::: Dataset excerpts :::
(* ===== verification/EbitmapSpec.v ===== *)
(** * What extensible bitmaps promise

    A well-formed bitmap stands for the set of the bits below 2^32 that
    [ebitmap_get_bit] finds.  The theorems of this file state every operation of
    [src/ebitmap.c] on that set. *)

From S2P Require Import Prelude PolicyFile Ebitmap EbitmapFacts EbitmapIter EbitmapIO.

(** The bitmap with the bits [l] set, one [ebitmap_set_bit] after the other. *)
Fixpoint of_bits (l : list Z) : ebitmap :=
  match l with
  | [] => ebitmap_init
  | b :: l =>
     match ebitmap_set_bit (of_bits l) b true (Heap 0 []) with
     | Some ((_, e), _) => e
     | None => ebitmap_init
     end
  end.

Lemma of_bits_wf l : Forall (λ b, 0 ≤ b < 2 ^ 32) l → wf (of_bits l).
Proof.
  induction 1 as [|b l Hb _ IH]; [apply wf_init|]. simpl.
  pose proof (set_bit_spec _ b true (Heap 0 []) IH Hb) as Hs. unfold wp in Hs.
  by destruct (ebitmap_set_bit _ _ _ _) as [[[rc e] h]|]; [|done]; destruct Hs as (_ & ? & _).
Qed.

Lemma of_bits_spec l i :
  Forall (λ b, 0 ≤ b < 2 ^ 32 - 64) l → ebitmap_get_bit (of_bits l) i = true ↔ i ∈ l.
Proof.
  intros Hl. assert (∀ l, Forall (λ b, 0 ≤ b < 2 ^ 32 - 64) l → Forall (λ b, 0 ≤ b < 2 ^ 32) l) as Hw
    by (intros; eapply Forall_impl; [done|simpl; lia]).
  induction Hl as [|b l Hb Hl IH].
  { unfold ebitmap_get_bit. simpl. split; [by case_match|set_solver]. }
  pose proof (of_bits_wf (b :: l) (Hw _ (Forall_cons_2 _ _ _ Hb Hl))) as Hwf. simpl in Hwf |- *.
  pose proof (set_bit_spec (of_bits l) b true (Heap 0 []) (of_bits_wf l (Hw _ Hl))) as Hs.
  unfold wp in Hs. destruct (ebitmap_set_bit _ _ _ _) as [[[rc e] h]|]; [|by destruct Hs; lia].
  destruct Hs as (_ & _ & [(_ & _ & Hbits)|[[_ ?]|(_ & _ & ?)]]); [lia| |simpl in *; lia|done].
  simpl in *. rewrite elem_of_cons, <- IH. destruct (decide (0 ≤ i < 2 ^ 32)) as [Hi|Hi].
  - rewrite Hbits by done. destruct (Z.eqb_spec i b); naive_solver.
  - split; [intros Hg%(get_bit_range _ _ Hwf)|].
    + destruct Hwf as [Hok Hh]. destruct (decide (e_node e = [])) as [Hn|Hn];
        [rewrite Hh, Hn in Hg; unfold high_of in Hg; simpl in Hg; lia|].
      destruct (high_of_spec _ _ Hok Hn). lia.
    + intros [->|Hg]; [lia|]. rewrite IH in Hg. rewrite Forall_forall in Hl. specialize (Hl _ Hg). simpl in Hl. lia.
Qed.

Ltac bits_wf := apply of_bits_wf; repeat constructor; simpl; lia.

(** C17: [ebitmap_set_bit] on a well-formed bitmap keeps it well-formed and
    changes exactly the bit it names.  Bits of the last map word of the 32-bit
    range are refused with [-EINVAL]; a failed allocation gives [-ENOMEM], can
    only happen when setting, and leaves the bitmap as it was. *)
Theorem ebitmap_set_bit_correct e bit value h :
  wf e → 0 ≤ bit < 2 ^ 32 →
  wp (ebitmap_set_bit e bit value) h (λ r h',
    wf r.2 ∧
    ((r.1 = 0 ∧ bit < 2 ^ 32 - 64 ∧
      ∀ i, 0 ≤ i < 2 ^ 32 →
        ebitmap_get_bit r.2 i = if i =? bit then value else ebitmap_get_bit e i) ∨
     (r = (- EINVAL, e) ∧ 2 ^ 32 - 64 ≤ bit) ∨
     (r = (- ENOMEM, e) ∧ value = true ∧ hp_oom h ≠ []))).
Proof.
  intros Hwf Hb. eapply wp_mono; [by apply set_bit_spec|]. by intros r h' (_ & ? & ?).
Qed.

Lemma ebitmap_set_bit_correct_witness :
  wp (ebitmap_set_bit (of_bits [3; 70; 200]) 70 false) (Heap 0 []) (λ r h',
    wf r.2 ∧
    ((r.1 = 0 ∧ 70 < 2 ^ 32 - 64 ∧
      ∀ i, 0 ≤ i < 2 ^ 32 →
        ebitmap_get_bit r.2 i = if i =? 70 then false else ebitmap_get_bit (of_bits [3; 70; 200]) i) ∨
     (r = (- EINVAL, of_bits [3; 70; 200]) ∧ 2 ^ 32 - 64 ≤ 70) ∨
     (r = (- ENOMEM, of_bits [3; 70; 200]) ∧ false = true ∧ hp_oom (Heap 0 []) ≠ []))).
Proof. apply ebitmap_set_bit_correct; [bits_wf|lia]. Defined.

(** C16: The set operations.  On well-formed bitmaps [ebitmap_or], [_and],
    [_xor], [_not] and [_andnot] terminate and build the well-formed bitmap of
    the union, intersection, symmetric difference, complement below [maxbit] and
    difference below [maxbit]; or an allocation fails, the result is [-ENOMEM]
    and the destination is empty. *)
Theorem ebitmap_set_operations e1 e2 maxbit h :
  wf e1 → wf e2 → 0 ≤ maxbit ≤ 2 ^ 32 - 64 →
  let b1 := ebitmap_get_bit e1 in
  let b2 := ebitmap_get_bit e2 in
  wp (ebitmap_or e1 e2) h (set_outcome h (λ i, b1 i || b2 i)) ∧
  wp (ebitmap_and e1 e2) h (set_outcome h (λ i, b1 i && b2 i)) ∧
  wp (ebitmap_xor e1 e2) h (set_outcome h (λ i, xorb (b1 i) (b2 i))) ∧
  wp (ebitmap_not e1 maxbit) h (set_outcome h (λ i, (i <? maxbit) && negb (b1 i))) ∧
  wp (ebitmap_andnot e1 e2 maxbit) h
    (set_outcome h (λ i, b1 i && ((i <? maxbit) && negb (b2 i)))).
Proof.
  intros H1 H2 Hm. split_and!;
    [by apply or_spec|by apply and_spec|by apply xor_spec|by apply not_spec|by apply andnot_spec].
Qed.

Lemma ebitmap_set_operations_witness :
  wp (ebitmap_andnot (of_bits [1; 65; 500]) (of_bits [65; 66]) 400) (Heap 0 [false; true])
    (set_outcome (Heap 0 [false; true]) (λ i, ebitmap_get_bit (of_bits [1; 65; 500]) i &&
       ((i <? 400) && negb (ebitmap_get_bit (of_bits [65; 66]) i)))).
Proof. apply ebitmap_set_operations; [bits_wf..|lia]. Defined.

(** The comparisons decide the set relations: [ebitmap_cmp] equality of the
    sets (well-formed bitmaps are canonical), [ebitmap_contains] inclusion,
    [ebitmap_match_any] overlap, and [ebitmap_is_empty] emptiness. *)
Theorem ebitmap_comparisons e1 e2 :
  wf e1 → wf e2 →
  (ebitmap_cmp e1 e2 = true ↔
     ∀ i, 0 ≤ i < 2 ^ 32 → ebitmap_get_bit e1 i = ebitmap_get_bit e2 i) ∧
  (ebitmap_contains e1 e2 = true ↔
     ∀ i, 0 ≤ i < 2 ^ 32 → ebitmap_get_bit e2 i = true → ebitmap_get_bit e1 i = true) ∧
  (ebitmap_match_any e1 e2 = true ↔
     ∃ i, 0 ≤ i < 2 ^ 32 ∧ ebitmap_get_bit e1 i = true ∧ ebitmap_get_bit e2 i = true) ∧
  (ebitmap_is_empty e1 = true ↔ ∀ i, 0 ≤ i < 2 ^ 32 → ebitmap_get_bit e1 i = false).
Proof.
  intros H1 H2. split_and!; [|by apply contains_subset|by apply match_any_overlap|].
  - rewrite cmp_eq. split; [by intros ->|by apply wf_ext].
  - split.
    + intros He%Z.eqb_eq i Hi. destruct (ebitmap_get_bit e1 i) eqn:Hb; [|done].
      apply (get_bit_range _ _ H1) in Hb. lia.
    + intros Hz. rewrite (wf_ext e1 ebitmap_init H1 wf_init); [done|]. intros i Hi. rewrite Hz by done.
      unfold ebitmap_get_bit. simpl. by case_match.
Qed.

Lemma ebitmap_comparisons_witness :
  (ebitmap_cmp (of_bits [5; 900]) (of_bits [900; 5]) = true ↔
     ∀ i, 0 ≤ i < 2 ^ 32 →
       ebitmap_get_bit (of_bits [5; 900]) i = ebitmap_get_bit (of_bits [900; 5]) i) ∧
  ebitmap_cmp (of_bits [5; 900]) (of_bits [900; 5]) = true.
Proof. split; [apply ebitmap_comparisons; bits_wf|reflexivity]. Defined.

(** C32: Iteration and counting.  [ebitmap_for_each_positive_bit] terminates
    without dereferencing a null node and visits exactly the members, in
    increasing order and each once; [ebitmap_cardinality] is their number and
    [ebitmap_highest_set_bit] the largest. *)
Theorem ebitmap_iteration e :
  wf e → ∃ l, ebitmap_for_each_positive_bit e = Some l ∧ StronglySorted Z.lt l ∧
    (∀ i, i ∈ l ↔ ebitmap_get_bit e i = true) ∧
    ebitmap_cardinality e = Z.of_nat (length l) ∧
    (e_node e ≠ [] → ebitmap_highest_set_bit e ∈ l ∧ ∀ i, i ∈ l → i ≤ ebitmap_highest_set_bit e).
Proof.
  intros Hwf. pose proof Hwf as [Hok Hh]. exists (set_bits (e_node e)).
  assert (∀ i, i ∈ set_bits (e_node e) ↔ ebitmap_get_bit e i = true) as Hin.
  { intros i. rewrite (elem_of_set_bits _ _ _ Hok). by rewrite get_bit_word. }
  split; [by apply positive_bits_set_bits|]. split; [by eapply set_bits_sorted|].
  split; [done|]. split; [by apply cardinality_spec|]. intros Hne.
  destruct (highest_set_bit_spec e Hwf Hne) as (Hr & Hb & Hz). split; [by apply Hin|].
  intros i Hi%Hin. pose proof (get_bit_range _ _ Hwf Hi).
  destruct (Z.le_gt_cases i (ebitmap_highest_set_bit e)) as [|Hgt]; [done|].
  rewrite Hz in Hi; [done|]. destruct (high_of_spec _ _ Hok Hne). lia.
Qed.

Lemma ebitmap_iteration_witness :
  (∃ l, ebitmap_for_each_positive_bit (of_bits [64; 2; 300]) = Some l ∧ StronglySorted Z.lt l ∧
    (∀ i, i ∈ l ↔ ebitmap_get_bit (of_bits [64; 2; 300]) i = true) ∧
    ebitmap_cardinality (of_bits [64; 2; 300]) = Z.of_nat (length l) ∧
    (e_node (of_bits [64; 2; 300]) ≠ [] →
       ebitmap_highest_set_bit (of_bits [64; 2; 300]) ∈ l ∧
       ∀ i, i ∈ l → i ≤ ebitmap_highest_set_bit (of_bits [64; 2; 300]))) ∧
  ebitmap_for_each_positive_bit (of_bits [64; 2; 300]) = Some [2; 64; 300].
Proof. split; [apply ebitmap_iteration; bits_wf|vm_compute; reflexivity]. Defined.

(** [ebitmap_init_range] builds the interval of bits it is given; it refuses
    an empty interval with [-EINVAL] and one that reaches into the last map word
    with [-EOVERFLOW].  When an allocation fails the nodes built so far stay
    linked under [highbit] 0. *)
Theorem ebitmap_init_range_correct minbit maxbit h :
  0 ≤ minbit < 2 ^ 32 → 0 ≤ maxbit < 2 ^ 32 →
  wp (ebitmap_init_range minbit maxbit) h (λ r h',
    (r.1 = 0 ∧ minbit ≤ maxbit < 2 ^ 32 - 64 ∧ wf r.2 ∧
      ∀ i, 0 ≤ i < 2 ^ 32 → ebitmap_get_bit r.2 i = (minbit <=? i) && (i <=? maxbit)) ∨
    (r = (- EINVAL, ebitmap_init) ∧ maxbit < minbit) ∨
    (r = (- EOVERFLOW, ebitmap_init) ∧ minbit ≤ maxbit ∧ 2 ^ 32 - 64 ≤ maxbit) ∨
    (r.1 = - ENOMEM ∧ e_highbit r.2 = 0 ∧ hp_oom h ≠ [])).
Proof.
  intros H1 H2. eapply wp_mono; [by apply init_range_spec|]. by intros r h' (_ & ?).
Qed.

Lemma ebitmap_init_range_correct_witness :
  wp (ebitmap_init_range 60 130) (Heap 0 []) (λ r h',
    (r.1 = 0 ∧ 60 ≤ 130 < 2 ^ 32 - 64 ∧ wf r.2 ∧
      ∀ i, 0 ≤ i < 2 ^ 32 → ebitmap_get_bit r.2 i = (60 <=? i) && (i <=? 130)) ∨
    (r = (- EINVAL, ebitmap_init) ∧ 130 < 60) ∨
    (r = (- EOVERFLOW, ebitmap_init) ∧ 60 ≤ 130 ∧ 2 ^ 32 - 64 ≤ 130) ∨
    (r.1 = - ENOMEM ∧ e_highbit r.2 = 0 ∧ hp_oom (Heap 0 []) ≠ [])).
Proof. apply ebitmap_init_range_correct; lia. Defined.

(** [ebitmap_read] on an arbitrary byte string terminates, never reads
    outside the file, and either delivers a well-formed bitmap or fails and
    leaves the empty one. *)
Theorem ebitmap_read_safe fp h :
  readable fp → Forall is_byte (pf_data fp) →
  wp (ebitmap_read fp) h (λ r _,
    (r.1.1 = 0 ∧ wf r.1.2) ∨ (r.1.1 < 0 ∧ r.1.2 = ebitmap_init)).
Proof. intros Hr Hb. eapply wp_mono; [by apply read_spec|]. intros r _ [(? & ? & _)|?]; auto. Qed.

Lemma ebitmap_read_safe_witness :
  wp (ebitmap_read (PolicyFile PF_USE_MEMORY [64; 0; 0; 0; 64; 0; 0; 0; 9] 9 [])) (Heap 0 [])
    (λ r _, (r.1.1 = 0 ∧ wf r.1.2) ∨ (r.1.1 < 0 ∧ r.1.2 = ebitmap_init)).
Proof.
  apply ebitmap_read_safe; [by right|]. repeat constructor; simpl; lia.
Defined.

(** C31: Round trip.  [ebitmap_write] of a well-formed bitmap to a file with room
    for 12 bytes and 12 more per node succeeds, and [ebitmap_read] of what it
    wrote, with any bytes behind it, gives the same bitmap back and leaves the
    position at those bytes. *)
Theorem ebitmap_write_read e out h rest k hr :
  wf e → room (12 + 12 * Z.of_nat (length (e_node e))) out → pf_out out = [] → hp_oom hr = [] →
  k = PF_USE_STDIO ∨ k = PF_USE_MEMORY →
  wp (ebitmap_write e out) h (λ w _, w.1 = POLICYDB_SUCCESS ∧
    let data := pf_out w.2 ++ rest in
    wp (ebitmap_read (PolicyFile k data (Z.of_nat (length data)) [])) hr (λ r _,
      r.1 = (0, e) ∧ pf_data r.2 = rest)).
Proof.
  intros Hwf Hroom Hout Ho Hk. eapply wp_mono; [by apply write_spec|]. intros w h' ->.
  split; [done|]. cbn zeta. simpl. rewrite Hout. simpl. eapply wp_mono.
  - apply (read_image e _ rest); [done| |done|done]. destruct Hk as [->| ->]; [by left|by right].
  - by intros r _ (? & ? & _).
Qed.

Lemma ebitmap_write_read_witness :
  wp (ebitmap_write (of_bits [0; 64; 700]) (PolicyFile PF_USE_MEMORY [] 48 [])) (Heap 0 [])
    (λ w _, w.1 = POLICYDB_SUCCESS ∧
    let data := pf_out w.2 ++ [1; 2] in
    wp (ebitmap_read (PolicyFile PF_USE_STDIO data (Z.of_nat (length data)) [])) (Heap 0 []) (λ r _,
      r.1 = (0, of_bits [0; 64; 700]) ∧ pf_data r.2 = [1; 2])).
Proof.
  apply ebitmap_write_read; [bits_wf| |done|done|by left]. split; [by right|]. vm_compute. discriminate.
Defined.

(** [ebitmap_not] with [maxbit] inside the last map word does not stop:
    [cur_startbit] is a [uint32_t], so it wraps to 0 before it can reach
    [maxbit].  However many iterations are allowed, the loop has not finished
    as long as memory lasts. *)
Theorem ebitmap_not_diverges e maxbit next fuel :
  2 ^ 32 - 64 < maxbit < 2 ^ 32 →
  ebitmap_not_loop fuel (e_node e) maxbit 0 (Heap next []) = None.
Proof.
  intros Hm. assert (∀ fuel n cur nx, cur mod 64 = 0 → 0 ≤ cur < 2 ^ 32 →
    ebitmap_not_loop fuel n maxbit cur (Heap nx []) = None) as Hloop; [|by apply Hloop].
  clear fuel. induction fuel as [|fuel IH]; intros n cur nx Hc Hr; [done|]. simpl.
  pose proof (mult64_lt cur (2 ^ 32) Hc eq_refl).
  rewrite (proj2 (Z.ltb_lt _ _)) by lia.
  assert (u32 (cur + MAPSIZE) mod 64 = 0) as Hc'.
  { unfold u32, MAPSIZE. destruct (decide (cur + 64 = 2 ^ 32)) as [->|]; [done|].
    rewrite (Z.mod_small (cur + 64)) by lia. by apply mod64_add. }
  assert (0 ≤ u32 (cur + MAPSIZE) < 2 ^ 32) by (apply Z.mod_pos_bound; lia).
  unfold emit. case_match; [|by apply IH].
  unfold mbind, M_bind, malloc, link. simpl. unfold mbind, M_bind. by rewrite IH.
Qed.

Lemma ebitmap_not_diverges_witness :
  ebitmap_not_loop 1000 (e_node (of_bits [1])) (2 ^ 32 - 1) 0 (Heap 0 []) = None.
Proof. apply ebitmap_not_diverges. lia. Defined.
:::
◆ Work item ◆
If a line in the records contains the word "repeat", copy it.

◆ Exercise result ◆
Ltac bits_wf := apply of_bits_wf; repeat constructor; simpl; lia.
  apply ebitmap_read_safe; [by right|]. repeat constructor; simpl; lia.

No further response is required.